# Pipe liner grill



## Wright40x (Sep 13, 2020)

I built this from a scrap piece of pipe. If anyone is interested I can send a template.


----------



## Aukai (Sep 13, 2020)

That's cool


----------



## matthewsx (Sep 13, 2020)

What? No pictures of the meat????

Nice grill, bet that will last a little bit longer than the hardware store unit....

John


----------



## Superburban (Sep 13, 2020)

I can see lots of work in those corners and door. Great job.


----------



## Wright40x (Sep 13, 2020)

matthewsx said:


> What?

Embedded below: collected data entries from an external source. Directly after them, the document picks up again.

(** An hour later, the click of the hour before is in the history. *)
Lemma log_reachable_witness : log_inv sample_log ∧
  i32 (default 0 (click_num_list (global_history_stat_data_ (updateAuctionLogData (Tm 114 100 14) "ad2" "tv" 60 1 sample_log)) !! 0%nat)) = 1.
Proof.
  destruct (log_reachable_inv sample_log) as [Hinv Hsum].
  - unfold sample_log. eapply rtc_l; [apply step_search|]. eapply rtc_l; [apply step_click|]. apply rtc_refl.
  - split; [exact Hinv|]. specialize (Hsum (Tm 114 100 14) "ad2"%string "tv"%string 60 1%nat ltac:(unfold MAX_AD_SLOT; lia)).
    assert (global_stat_data_ sample_log !! gettimestr (Tm 114 100 14) 0 = None) as E by by vm_compute.
    cbv zeta in Hsum. rewrite E in Hsum. rewrite Hsum. by vm_compute.
Defined.
(** Downwards, the row above is still in the table where the loop reads it. *)
Lemma dp_row_ok Wi Vi B best n F Si :
  (length Wi ≤ length Vi)%nat → row_ok Wi B → (n ≤ B + 1)%nat →
  length F = (B + 1)%nat → length Si = (B + 1)%nat →
  (∀ u, (u < n)%nat → F !! u = Some (best u)) →
  ∃ F' Si', dp_row Wi Vi n F Si = Some (F', Si') ∧
    length F' = (B + 1)%nat ∧ length Si' = (B + 1)%nat ∧
    ∀ u, F' !! u = (if decide (u < n)%nat then Some (bellman best u Wi Vi).1 else F !! u) ∧
         Si' !! u = (if decide (u < n)%nat then Some (bellman best u Wi Vi).2 else Si !! u).
Proof.
  intros Hlen Hrow. revert F Si. induction n as [|v IH]; intros F Si Hn HF HS Hold; simpl.
  { exists F, Si. by split_and!. }
  rewrite (dp_cell_ok Wi Vi B F best v) by (done || lia || (intros; apply Hold; lia)).
  cbn [mbind option_bind]. destruct (bellman best v Wi Vi) as [x s] eqn:Hb.
  rewrite wr_Some by lia. cbn [mbind option_bind]. rewrite wr_Some by lia. cbn [mbind option_bind].
  edestruct (IH (<[v:=x]> F) (<[v:=s]> Si)) as (F' & Si' & Hr & HF' & HS' & Hu);
    [lia|by rewrite length_insert|by rewrite length_insert| |].
  { intros u Hu. rewrite list_lookup_insert_ne by lia. apply Hold. lia. }
  exists F', Si'. split_and!; [done|done|done|]. intros u. destruct (Hu u) as [H1 H2].
  rewrite H1, H2. destruct (decide (u < v)%nat), (decide (u < S v)%nat); try lia; try done.
  - assert (u = v) as -> by lia. rewrite !list_lookup_insert_eq by lia. by rewrite Hb.
  - by rewrite !list_lookup_insert_ne by lia.
Qed.

(** Row [i] of the table: the positions the recursion chooses. *)
Definition table_ok (B : nat) (prev zs : list (list double * list double))
    (rows : list (list Z)) : Prop :=
  length rows = length zs ∧
  ∀ i Wi Vi, zs !! i = Some (Wi, Vi) → ∃ Si, rows !! i = Some Si ∧
    ∀ u, (u ≤ B)%nat → Si !! u = Some (bellman (kp_best (rev (take i zs) ++ prev)) u Wi Vi).2.

Lemma dp_table_ok B W : ∀ V prev F rows,
  kp_shape W V = true → Forall (λ Wi, row_ok Wi B) W → length F = (B + 1)%nat →
  (∀ u, (u ≤ B)%nat → F !! u = Some (kp_best prev u)) →
  ∃ F' rows', dp_table W V B F rows = Some (F', rows ++ rows') ∧ table_ok B prev (zip W V) rows'.
Proof.
  induction W as [|Wi W IH]; intros V prev F rows Hsh Hrow HF Hbest.
  { exists F, []. simpl. rewrite app_nil_r. by split_and!. }
  apply kp_shape_cons in Hsh as (Vi & V' & -> & HVi & Hsh). inversion_clear Hrow as [|?? HWi Hrow'].
  simpl. destruct (dp_row_ok Wi Vi B (kp_best prev) (B + 1) F (replicate (B + 1) 0))
    as (F1 & Si & Hr & HF1 & HSi & Hu); try done.
  { by rewrite length_replicate. }
  { intros; apply Hbest; lia. }
  rewrite Hr. cbn [mbind option_bind].
  destruct (IH V' ((Wi, Vi) :: prev) F1 (rows ++ [Si])) as (F2 & rows' & Ht & Hl & Hok); try done.
  { intros u Hub. rewrite (proj1 (Hu u)). by destruct (decide (u < B + 1)%nat); [|lia]. }
  exists F2, (Si :: rows'). rewrite Ht, <- app_assoc. split; [done|]. split; [simpl; by rewrite Hl|].
  intros [|i] Wj Vj Hz; simplify_eq/=.
  - exists Si. split; [done|]. intros u Hub. rewrite (proj2 (Hu u)).
    by destruct (decide (u < B + 1)%nat); [|lia].
  - destruct (Hok i Wj Vj Hz) as (Sj & Hs & Hsu). exists Sj. split; [done|].
    intros u Hub. rewrite <- app_assoc. by apply Hsu.
Qed.

Lemma rev_take_S {A} (l : list A) i x :
  l !! i = Some x → rev (take (S i) l) = x :: rev (take i l).
Proof. intros H. by rewrite (take_S_r _ _ x H), rev_app_distr. Qed.

Lemma zip_lookup {A B} (l : list A) (k : list B) i x y :
  l !! i = Some x → k !! i = Some y → zip l k !! i = Some (x, y).
Proof. intros Hx Hy. apply lookup_zip_with_Some. by exists x, y. Qed.

Lemma shape_lookup W V i Wi :
  kp_shape W V = true → W !! i = Some Wi →
  ∃ Vi, V !! i = Some Vi ∧ (length Wi ≤ length Vi)%nat.
Proof.
  revert V i. induction W as [|W0 W IH]; intros V i Hsh Hi; [done|].
  apply kp_shape_cons in Hsh as (V0 & V' & -> & H0 & Hsh).
  destruct i as [|i]; simplify_eq/=; eauto.
Qed.

Lemma shape_rows W V :
  kp_shape W V = true → Forall (λ p, (length p.1 ≤ length p.2)%nat) (zip W V).
Proof.
  intros Hsh. apply Forall_lookup. intros i [Wi Vi] Hz.
  apply lookup_zip_with_Some in Hz as (? & ? & [= -> ->] & HW & HV).
  destruct (shape_lookup W V i _ Hsh HW) as (? & ? & ?). by simplify_eq.
Qed.

(** Reading the table backwards gives a choice with the recursion's value. *)
Lemma dp_solution_ok W V B rows :
  kp_shape W V = true → Forall (λ Wi, row_ok Wi B) W → Z.of_nat B < 2 ^ 31 →
  table_ok B [] (zip W V) rows →
  ∀ i v Sol, (i ≤ length W)%nat → (v ≤ B)%nat → length Sol = length W →
  ∃ sol, dp_solution W rows i (Z.of_nat v) Sol = Some (sol ++ drop i Sol) ∧ length sol = i ∧
    dp_value (rev (take i (zip W V))) v (rev sol)
    = Some (kp_best (rev (take i (zip W V))) v).
Proof.
  intros Hsh Hrow HB [_ Htab]. rewrite Forall_lookup in Hrow.
  induction i as [|i IH]; intros v Sol Hi Hv HSol.
  { exists []. by split_and!. }
  destruct (lookup_lt_is_Some_2 W i Hi) as [Wi HWi].
  destruct (shape_lookup W V i Wi Hsh HWi) as (Vi & HVi & Hlen).
  pose proof (zip_lookup _ _ _ _ _ HWi HVi) as Hz.
  destruct (Htab i Wi Vi Hz) as (Si & HSi & Hs). rewrite app_nil_r in Hs.
  set (prev := rev (take i (zip W V))) in *.
  assert (d_num (kp_best prev v)) as Hnum.
  { apply kp_best_num. unfold prev. apply Forall_rev, Forall_take, shape_rows. done. }
  destruct (bellman_spec (kp_best prev) v Wi Vi Hlen Hnum) as (_ & Hsrc & _).
  rewrite (rev_take_S _ _ _ Hz). fold prev. simpl dp_solution. rewrite HSi.
  cbn [mbind option_bind]. rewrite (proj2 (Z.ltb_ge (Z.of_nat v) 0)) by lia.
  rewrite Nat2Z.id, Hs by done. cbn [mbind option_bind]. rewrite wr_Some by lia.
  cbn [mbind option_bind].
  set (st := bellman (kp_best prev) v Wi Vi) in *.
  assert (∀ sol, sol ++ drop i (<[i:=st.2]> Sol) = (sol ++ [st.2]) ++ drop (S i) Sol) as Hdrop.
  { intros sol. rewrite <- app_assoc. f_equal. simpl.
    rewrite (drop_S _ st.2) by (apply list_lookup_insert_eq; lia).
    by rewrite drop_insert_lt by lia. }
  destruct Hsrc as [[Hs1 Hv1]|(j & Hj & (w & y & Hw & Hy & Hfit & Hx))].
  - rewrite Hs1. simpl (_ =? _). cbn iota.
    destruct (IH v (<[i:=-1]> Sol)) as (sol & Hsol & Hl & Hval); [lia|done|by rewrite length_insert|].
    exists (sol ++ [-1]). rewrite Hsol, <- Hs1, Hdrop. split; [done|].
    rewrite length_app, Hl. split; [simpl; lia|]. rewrite rev_app_distr. simpl. rewrite Hs1. simpl.
    fold st. rewrite Hval. by rewrite Hv1.
  - rewrite Hj. rewrite (proj2 (Z.eqb_neq (Z.of_nat j) (-1))) by lia. rewrite HWi.
    cbn [mbind option_bind]. rewrite (proj2 (Z.ltb_ge (Z.of_nat j) 0)) by lia.
    rewrite Nat2Z.id, Hw. cbn [mbind option_bind].
    destruct (Hrow i Wi HWi j w v Hw Hv Hfit) as (k & Hk & Hkv).
    assert (d_to_int (d_sub (d_of_Z (Z.of_nat v)) w) = Some (Z.of_nat k)) as Hint.
    { unfold dp_index in Hk. unfold d_to_int.
      destruct (d_trunc _) as [z|]; [|done]. simpl in *. destruct (0 <=? z) eqn:Hz0; [|done].
      injection Hk as <-. bool_cases. rewrite Z2Nat.id by done.
      rewrite (proj2 (Z.leb_le _ _)), (proj2 (Z.ltb_lt _ _)) by lia. done. }
    rewrite Hint. cbn [mbind option_bind].
    destruct (IH k (<[i:=st.2]> Sol)) as (sol & Hsol & Hl & Hval); [lia|lia|by rewrite length_insert|].
    exists (sol ++ [st.2]). rewrite <- Hj, Hsol, Hdrop. split; [done|].
    rewrite length_app, Hl. split; [simpl; lia|]. rewrite rev_app_distr. simpl. rewrite Hj.
    rewrite (proj2 (Z.eqb_neq (Z.of_nat j) (-1))), (proj2 (Z.ltb_ge (Z.of_nat j) 0)) by lia.
    rewrite Nat2Z.id, Hw, Hy. cbn [mbind option_bind]. rewrite Hfit, Hk. cbn [mbind option_bind].
    fold st. rewrite Hval. cbn [mbind option_bind]. rewrite Hx, Hk. done.
Qed.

No pictures of the meat????
> 
> Nice grill, bet that will last a little bit longer than the hardware store unit....
> 
> John





Superburban said:


> I can see lots of work in those corners and door. Great job.



You are correct. Thanks


----------



## Dhal22 (Sep 13, 2020)

Very nice.


----------



## Aukai (Sep 13, 2020)

See if you can find a flavor of RAZE energy drink you can tolerate. Monster has a huge amount of sodium per can, Raze has 15mg per can. Yours is about 360 if I'm not mistaken 2 servings @ 180mg?


----------



## Deselle93 (Nov 8, 2021)

Wright40x said:


> I built this from a scrap piece of pipe. If anyone is interested I can send a template.


I would like a template please for 12 in 500 wall


----------